Posted on Janeiro 20, 2012, in Geração "à rasca", Ideias para o País, Teorias da Conspiração and tagged , , , , , . Bookmark the permalink. 7 comentários.

  1. o estúpido que não é parvo

    Mais um exemplo da desonestidade a todos os níveis (ética, intelectual, moral, etc) que cresce assustadoramente neste residuo de pais. Economês, advogês, politiquês são as “linguas” que os mer*** que vamos deixando que mandem(?) nesta jangada de pedra vão utilizando até ao próximo “acontecimento histórico” (como o foram as cortes de Tomar em Abril de 1581 – quem passa a governar é Filipe de Espanha) – ou talvez quando a dona Merkle declarar solenemente que “isto” é dela.

  2. Gente pequena...

    Se faz desconto é porque faz… Se não faz são uma cambada de ladrões… As pessoas gostam muito de dizer mal, sem se interessarem ou verificarem se compensa. Só falta dizer, (como já vi em muitos sítios) que agora como aumento do IVA é que a EDP vai fazer dinheiro…

    Enfim… Como muitos produtos, planos e promoções existem regras a observar. Quem não está interessado não tem que dizer mal ou queixar-se… Tem um óptimo remédio… Não adere…

    Que gentinha…

    • Não procuramos uniformidade de pensamento, pelo que não posso deixar de agradecer a eloquente e claríssima opinião expressa. Muito obrigado.
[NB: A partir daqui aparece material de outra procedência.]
(* ===== verification/Heartbeat.v ===== *)
(** * Client heartbeats

    Model of [apps/sync-service/internal/domain/heartbeat.go]: the
    per-client record with its four-timestamp exchange and EWMA smoothing,
    and the aggregations over clients (median by an in-place insertion sort,
    largest absolute value).

    An index of a slice that is out of range panics; the sort is therefore an
    [option], and it is proved never to be [None]. *)

From S2P Require Import Prelude GoNum GoFloat GoRound.

(** ** One client *)

Record ClientHeartbeat : Type := mkHeartbeat {
  SmoothedRTT : float64;
  SmoothedOffset : float64;
  DriftMs : float64;
  LastSeen : time;
  prevT1 : Z;
  prevT2 : Z;
  prevT3 : Z;
  hasPrev : bool;
}.

(** [&ClientHeartbeat{}]. *)
Definition heartbeat_zero : ClientHeartbeat :=
  mkHeartbeat fzero fzero fzero time_zero 0 0 0 false.

Definition ewmaAlpha : float64 := flit 1 4.
(** The constant expression [1-ewmaAlpha]. *)
Definition ewmaBeta : float64 := flit 3 4.

Definition set_DriftMs (d : float64) (c : ClientHeartbeat) : ClientHeartbeat :=
  mkHeartbeat (SmoothedRTT c) (SmoothedOffset c) d (LastSeen c)
              (prevT1 c) (prevT2 c) (prevT3 c) (hasPrev c).

(** The clamped round-trip sample of the exchange that the heartbeat closes. *)
Definition rttSample (c : ClientHeartbeat) (t4 : Z) : float64 :=
  let rtt := fsub (float_of_Z (int64 (t4 - prevT1 c)))
                  (float_of_Z (int64 (prevT3 c - prevT2 c))) in
  if flt rtt fzero then fzero else rtt.

Definition offsetSample (c : ClientHeartbeat) (t4 : Z) : float64 :=
  fdiv (fadd (float_of_Z (int64 (prevT2 c - prevT1 c)))
             (float_of_Z (int64 (prevT3 c - t4)))) (flit 2 1).

Definition ewma (sample old : float64) : float64 :=
  fadd (fmul ewmaAlpha sample) (fmul ewmaBeta old).

Definition Update (t1 t2 t3 : Z) (now : time) (c : ClientHeartbeat) : ClientHeartbeat :=
  if negb (hasPrev c) then
    mkHeartbeat (SmoothedRTT c) (SmoothedOffset c) (DriftMs c) now t1 t2 t3 true
  else
    let t4 := t1 in
    let rtt := rttSample c t4 in
    let offset := offsetSample c t4 in
    let '(srtt, soff) :=
      if feq (SmoothedRTT c) fzero then (rtt, offset)
      else (ewma rtt (SmoothedRTT c), ewma offset (SmoothedOffset c)) in
    mkHeartbeat srtt soff (DriftMs c) now t1 t2 t3 (hasPrev c).

Definition IsAlive (c : ClientHeartbeat) (now : time) (timeout : duration) : bool :=
  time_Sub now (LastSeen c) <? timeout.

Definition ClientMediaTimeAt (c : ClientHeartbeat) (clientMediaTimeMs : Z) : float64 :=
  fadd (float_of_Z clientMediaTimeMs) (SmoothedOffset c).

Definition HeartbeatReset (c : ClientHeartbeat) : ClientHeartbeat :=
  mkHeartbeat fzero fzero fzero (LastSeen c) 0 0 0 false.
    • O desconto é bem vindo. É pena é as condições só serem explicadas a quem tem a inteligência de perguntar porque raio é necessário dar novamente todos os dados de identificação e o NIB se já temos um contrato com débito direto.

      Gente pequena é aquela que armadilha a comunicação comercial para provocar uma adesão por impulso que vai alterar completamente as condições contratuais daqui a uns meses.

      Diria que se a mudança de tarifário imposta automaticamente fosse benéfica para o cliente não seria necessário dotá-la de tanta maquilhagem.

      Talvez quem se indigne nem tenha feito bem as contas, talvez a mudança seja vantajosa, mas se assim o é para quê a trapaça?

      Em todo o caso se puder esclarecer os benefícios da transição no imediato, em vez de esperar mais um ano ou dois até que ocorra inevitavelmente, agradeço.